··· DATA FOR THIS TASK ···

(* ===== verification/FindingStore.v ===== *)
(** * The store of findings

    The transactions of [src/src/infrastructure/findings.rs],
    [finding_planners.rs] and [ci_watch_store.rs] beside it that write
    findings, the planners opened for them and their events, with the reads
    they decide by; of [planners.rs] the writes of a planner's row a finding's
    planner goes through.

    The tables here are what these transactions read and write: findings,
    planners and asks, what they read of goals, tasks, runs and proposals, and
    the log of events.  A transaction that fails leaves them as they were: it
    returns none.  The spans of sessions that follow an event
    ([sessions::follow]) and the end of a bundle or a request with its planner
    are left out. *)
From Stdlib Require Import Ascii.
From S2P Require Import Prelude Text Vocab Ids Errors EventKinds Events Tasks Proposals Findings FindingLedger Asks.

(** Why a transaction is refused: an error of the domain, a row that is not
    there, or the unique index of unsettled findings. *)
Module FindingError.
Inductive t : Set :=
  | Refused (error : DomainError)
  | NoFinding (finding : FindingId)
  | NoGoal (goal : GoalId)
  | NoTask (task : TaskId)
  | NoRun (run : RunId)
  | NoEvent (event : EventId)
  | NoProposal (proposal : ProposalId)
  | NoAsk (ask : AskId)
  | NoPlanner (planner : PlannerId)
  | HasWorkspace (planner : PlannerId)
  | CoverWithoutDismissal
  | BlankReason
  | NotUnique.
Definition of_domain {A} (r : Result A) : result t A :=
  match r with Ok a => Ok a | Err e => Err (Refused e) end.
End FindingError.
Abbreviation FindingError := FindingError.t.

(** ** The rows *)
Module PlannerSession.
Record t : Set := mk {
  id : PlannerId;
  origin : PlannerOrigin;
  proposal_id : option ProposalId;
  draft_task_id : option TaskId;
  finding_id : option FindingId;
  request_id : option RequestId;
  workspace_id : option string;
  wrapper_pid : option Z;
  agent_pid : option Z;
  heartbeat_at : option Z;
  exit_code : option Z;
  exited_at : option Z;
  closed_at : option Z;
  error : option string;
  created_at : Z;
  route : PlannerRoute;
  answer_wait_at : option Z;
}.
#[global] Instance updatable : Updatable t :=
  λ r, mk (id r) (origin r) (proposal_id r) (draft_task_id r) (finding_id r) (request_id r)
    (workspace_id r) (wrapper_pid r) (agent_pid r) (heartbeat_at r) (exit_code r) (exited_at r)
    (closed_at r) (error r) (created_at r) (route r) (answer_wait_at r).
(** A row of [INSERT INTO planners(origin, created_at)]: every other column is
    null, and a null route is the interactive one. *)
Definition inserted (id : PlannerId) (origin : PlannerOrigin) (created_at : Z) : t :=
  mk id origin None None None None None None None None None None None None created_at
    PlannerRoute.Interactive None.
Definition is_open (self : t) : bool := is_none (closed_at self).
Definition is_for (self : t) (finding : FindingId) : bool := bool_decide (finding_id self = Some finding).
End PlannerSession.
Abbreviation PlannerSession := PlannerSession.t.
(** *** The end of proposals *)

(** What a pass makes of a row: one proposed whose proposal ended is settled. *)
Definition settled_of w q f : Finding :=
  if proposed f then
    match Finding.proposal_id f with
    | Some proposal =>
        match proposal_state q proposal with
        | Ok (status, tasks) =>
            match settle status tasks with
            | Some (to, reason) => settled_row w to reason f
            | None => f
            end
        | Err _ => f
        end
    | None => f
    end
  else f.
Lemma proposal_state_beside q q' proposal :
  beside q q' → proposal_state q' proposal = proposal_state q proposal.
Proof.
  intros [_ _ Hgoals Htasks _ Hproposals _].
  unfold proposal_state, read_proposal, find_proposal, proposal_tasks, of_proposal.
  by rewrite Hgoals, Htasks, Hproposals.
Qed.
Lemma settled_of_beside w q q' f : beside q q' → settled_of w q' f = settled_of w q f.
Proof.
  intros Hbeside. unfold settled_of. destruct (Finding.proposal_id f); [|done].
  by rewrite (proposal_state_beside q q').
Qed.
Lemma settle_to proposal tasks to reason :
  settle proposal tasks = Some (to, reason) → to = FindingStatus.Open ∨ to = FindingStatus.Resolved.
Proof.
  intros Hsettle. pose proof (FindingProofs.settle_spec proposal tasks) as Hspec.
  rewrite Hsettle in Hspec. tauto.
Qed.
Lemma settle_one_spec w s f s' :
  settle_one w s f = Ok s' → inv s.1 → find_finding s.1 (Finding.id f) = Some f → proposed f = true →
  inv s'.1 ∧ beside s.1 s'.1 ∧ find_finding s'.1 (Finding.id f) = Some (settled_of w s.1 f)
  ∧ ∀ other, other ≠ Finding.id f → find_finding s'.1 other = find_finding s.1 other.
Proof.
  destruct s as [q settled]. simpl. intros Hsettle Hinv Hfind Hproposed.
  unfold settle_one in Hsettle. unfold settled_of. rewrite Hproposed.
  destruct (Finding.proposal_id f) as [proposal|]; [|by injection Hsettle as <-].
  apply bind_Ok in Hsettle as ([status tasks] & Hstate & Hsettle). rewrite Hstate. simpl in Hsettle.
  destruct (settle status tasks) as [[to reason]|] eqn:Hto; [|by injection Hsettle as <-].
  apply bind_Ok in Hsettle as (q1 & Hupdate & Hsettle).
  apply bind_Ok in Hsettle as (g & Hread & Hsettle).
  apply bind_Ok in Hsettle as (q2 & Hevent & [= <-]). simpl.
  destruct (row_recorded _ _ _ _ f _ _ _ _ _ Hevent Hread Hupdate Hinv Hfind) as (-> & Hrest);
    [|records_values|apply is_object_object|done].
  apply settled_row_good. by eapply settle_to.
Qed.
Lemma settle_loop w l s s' :
  fold_result (settle_one w) s l = Ok s' → inv s.1 → NoDup (Finding.id <$> l) →
  (∀ f, f ∈ l → find_finding s.1 (Finding.id f) = Some f ∧ proposed f = true) →
  inv s'.1 ∧ beside s.1 s'.1
  ∧ ∀ id, find_finding s'.1 id
          = if bool_decide (id ∈ Finding.id <$> l) then settled_of w s.1 <$> find_finding s.1 id
            else find_finding s.1 id.
Proof.
  revert s. induction l as [|f l IH]; intros s Hfold Hinv Hnd Hl; simpl in Hfold.
  { injection Hfold as ->. done. }
  apply bind_Ok in Hfold as (s1 & Hs1 & Hfold). apply NoDup_cons in Hnd as [Hf Hnd].
  destruct (Hl f) as [Hfind Hproposed]; [by left|].
  destruct (settle_one_spec w s f s1 Hs1 Hinv Hfind Hproposed) as (Hinv1 & Hbeside1 & Hrow & Hothers).
  destruct (IH s1 Hfold Hinv1 Hnd) as (Hinv' & Hbeside' & Hall).
  { intros g Hg. destruct (Hl g) as [Hgfind ?]; [by right|]. split; [|done].
    rewrite Hothers; [done|]. intros Heq. apply Hf. rewrite <-Heq. by apply list_elem_of_fmap_2. }
  split_and!; [done|by trans s1.1|]. intros id. rewrite Hall.
  destruct (decide (id = Finding.id f)) as [->|Hid].
  - rewrite bool_decide_false by done. rewrite bool_decide_true by left. by rewrite Hrow, Hfind.
  - rewrite (Hothers id) by done.
    rewrite (bool_decide_ext (id ∈ Finding.id <$> f :: l) (id ∈ Finding.id <$> l))
      by (rewrite fmap_cons, elem_of_cons; naive_solver).
    case_bool_decide; [|done]. destruct (find_finding s.1 id); simpl; [|done].
    f_equal. by apply settled_of_beside.
Qed.

Lemma proposed_rows q :
  tables_wf q → NoDup (Finding.id <$> List.filter proposed (Tables.findings q))
  ∧ ∀ f, f ∈ List.filter proposed (Tables.findings q) →
    find_finding q (Finding.id f) = Some f ∧ proposed f = true.
Proof.
  intros Hwf. split.
  - generalize (wf_ids _ Hwf). clear. induction (Tables.findings q) as [|f l IH]; simpl; [done|].
    intros [Hf Hl]%NoDup_cons. destruct (proposed f); [|auto]. simpl. apply NoDup_cons. split; [|auto].
    intros (g & Heq & Hg)%list_elem_of_fmap. apply Hf. rewrite Heq. apply list_elem_of_fmap_2.
    apply list_elem_of_In, List.filter_In in Hg as [Hg _]. by apply list_elem_of_In.
  - intros f Hf. apply list_elem_of_In, List.filter_In in Hf as [Hf Hproposed].
    split; [|done]. apply find_finding_elem; [apply (wf_ids _ Hwf)|by apply list_elem_of_In].
Qed.
Lemma settle_findings_spec w q q' settled :
  settle_findings w q = Ok (q', settled) → inv q →
  inv q' ∧ beside q q' ∧ ∀ id, find_finding q' id = settled_of w q <$> find_finding q id.
Proof.
  intros Hsettle Hinv. pose proof (proj1 Hinv) as Hwf. unfold settle_findings in Hsettle.
  apply settle_loop in Hsettle as (Hinv' & Hbeside & Hall); [|done| |].
  - split_and!; [done..|]. intros id. simpl in Hall. rewrite Hall.
    destruct (find_finding q id) as [f|] eqn:Hfind; simpl; [|by case_bool_decide].
    case_bool_decide as Hin; [done|]. f_equal. unfold settled_of.
    destruct (proposed f) eqn:Hproposed; [|done]. exfalso. apply Hin.
    apply find_finding_Some in Hfind as [Hf <-]. apply list_elem_of_fmap_2.
    apply list_elem_of_In, List.filter_In. split; [by apply list_elem_of_In|done].
  - apply (proposed_rows _ Hwf).
  - apply (proposed_rows _ Hwf).
Qed.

···

**WORK TASK**
Only the lines above from the line containing "destruct (settle_one_spec w" through the line containing "apply settle_loop in" should be retyped, exactly and with both ends included.

**SOLUTION TO THIS PROBLEM**
  destruct (settle_one_spec w s f s1 Hs1 Hinv Hfind Hproposed) as (Hinv1 & Hbeside1 & Hrow & Hothers).
  destruct (IH s1 Hfold Hinv1 Hnd) as (Hinv' & Hbeside' & Hall).
  { intros g Hg. destruct (Hl g) as [Hgfind ?]; [by right|]. split; [|done].
    rewrite Hothers; [done|]. intros Heq. apply Hf. rewrite <-Heq. by apply list_elem_of_fmap_2. }
  split_and!; [done|by trans s1.1|]. intros id. rewrite Hall.
  destruct (decide (id = Finding.id f)) as [->|Hid].
  - rewrite bool_decide_false by done. rewrite bool_decide_true by left. by rewrite Hrow, Hfind.
  - rewrite (Hothers id) by done.
    rewrite (bool_decide_ext (id ∈ Finding.id <$> f :: l) (id ∈ Finding.id <$> l))
      by (rewrite fmap_cons, elem_of_cons; naive_solver).
    case_bool_decide; [|done]. destruct (find_finding s.1 id); simpl; [|done].
    f_equal. by apply settled_of_beside.
Qed.

Lemma proposed_rows q :
  tables_wf q → NoDup (Finding.id <$> List.filter proposed (Tables.findings q))
  ∧ ∀ f, f ∈ List.filter proposed (Tables.findings q) →
    find_finding q (Finding.id f) = Some f ∧ proposed f = true.
Proof.
  intros Hwf. split.
  - generalize (wf_ids _ Hwf). clear. induction (Tables.findings q) as [|f l IH]; simpl; [done|].
    intros [Hf Hl]%NoDup_cons. destruct (proposed f); [|auto]. simpl. apply NoDup_cons. split; [|auto].
    intros (g & Heq & Hg)%list_elem_of_fmap. apply Hf. rewrite Heq. apply list_elem_of_fmap_2.
    apply list_elem_of_In, List.filter_In in Hg as [Hg _]. by apply list_elem_of_In.
  - intros f Hf. apply list_elem_of_In, List.filter_In in Hf as [Hf Hproposed].
    split; [|done]. apply find_finding_elem; [apply (wf_ids _ Hwf)|by apply list_elem_of_In].
Qed.
Lemma settle_findings_spec w q q' settled :
  settle_findings w q = Ok (q', settled) → inv q →
  inv q' ∧ beside q q' ∧ ∀ id, find_finding q' id = settled_of w q <$> find_finding q id.
Proof.
  intros Hsettle Hinv. pose proof (proj1 Hinv) as Hwf. unfold settle_findings in Hsettle.
  apply settle_loop in Hsettle as (Hinv' & Hbeside & Hall); [|done| |].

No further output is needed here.